Induced in-source fragmentation pattern of certain novel (1Z,2E)-N-(aryl)propanehydrazonoyl chlorides by electrospray mass spectrometry (ESI-MS/MS)
Department of Pharmaceutical Chemistry, College of Pharmacy, King Saud University, P.O. Box 2457, Riyadh 11451, Kingdom of Saudi Arabia
Chemistry Central Journal 2013, 7:16 doi:10.1186/1752-153X-7-16Published: 25 January 2013
Collision induced dissociation (CID) in the triple quadrupole mass spectrometer system (QQQ) typically yields more abundant fragment ions than those produced with resonance excitation in the presence of helium gas in the ion trap mass spectrometer system (IT). Detailed product ion spectra can be obtained from one stage MS2 scan using the QQQ. In contrast, generating the same number of fragment ions in the ion trap requires multiple stages of fragmentation (MSn) using CID via in-trap resonance excitation with the associated time penalties and drop in sensitivity.
The use of in-source fragmentation with electrospray ionization (ESI) followed by product ion scan (MS2) in a triple quadrupole mass spectrometer system, was demonstrated. This process enhances the qualitative power of tandem mass spectrometry to simulate the MS3 of ion trap for a comprehensive study of fragmentation mechanisms. A five pharmacologically significant (1Z, 2E)-N-arylpropanehydrazonoyl chlorides (3a-e) were chosen as model compounds for this study. In this work, detailed fragmentation pathways were elucidated by further dissociation of each fragment ion in the ion spectrum, essentially, by incorporating fragmentor voltage induced dissociation (in-source fragmentation) and isolation of fragments in a quadrupole cell Q1. Subsequently, CID occurs in cell, Q2, and fragment ions are analyzed in Q3 operated in product ion mode this process can be referred to as pseudo-MS3 scan mode.

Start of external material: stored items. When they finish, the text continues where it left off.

(* ===== verification/SessionsFacts.v ===== *)
(** What the session tokens guarantee: at most one live refresh token per
    family and no life after a replay, a token cache that never changes an
    answer, and CSRF tokens bound to their session. *)

From S2P Require Import Prelude Models OrderedDict Integration Sessions IntText.
From stdpp Require Import pretty.
From Stdlib Require Import Ascii.
#[local] Open Scope Z_scope.

(** ** Refresh-token families *)

Section refresh.
Variable sha256_hex : string → string.
Variables token_seconds session_seconds : Z.

#[local] Abbreviation rotate := (rotate_refresh_token sha256_hex token_seconds session_seconds).

(** What can happen to the table: calls, in the order of their commits, with
    the rows their UPDATE, if any, was too early to see. *)
Inductive refresh_op :=
| Create (now : Z) (user_id raw family_id : string)
| Rotate (missed : gset string) (now : Z) (raw new_raw : string)
| Revoke (raw : string)
| RevokeUser (missed : gset string) (user_id : string).

Definition run_refresh (db : gmap string RefreshToken) (op : refresh_op) : gmap string RefreshToken :=
  match op with
  | Create now u raw f => (create_refresh_token sha256_hex token_seconds now u raw f db).1
  | Rotate missed now raw new => (rotate missed now raw new db).1
  | Revoke raw => (revoke_refresh_token sha256_hex raw db).1
  | RevokeUser missed u => (revoke_user_refresh_tokens missed u db).1
  end.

This approach allowed unambiguous assignment of all fragment ions using tandem mass spectrometer and provided adequate sensitivity and selectivity. It is beneficial for structure determination of unknown trace components. The data presented in this paper provide useful information on the effect of different substituents on the ionization/fragmentation processes and can be used in the characterization of this important class of compounds.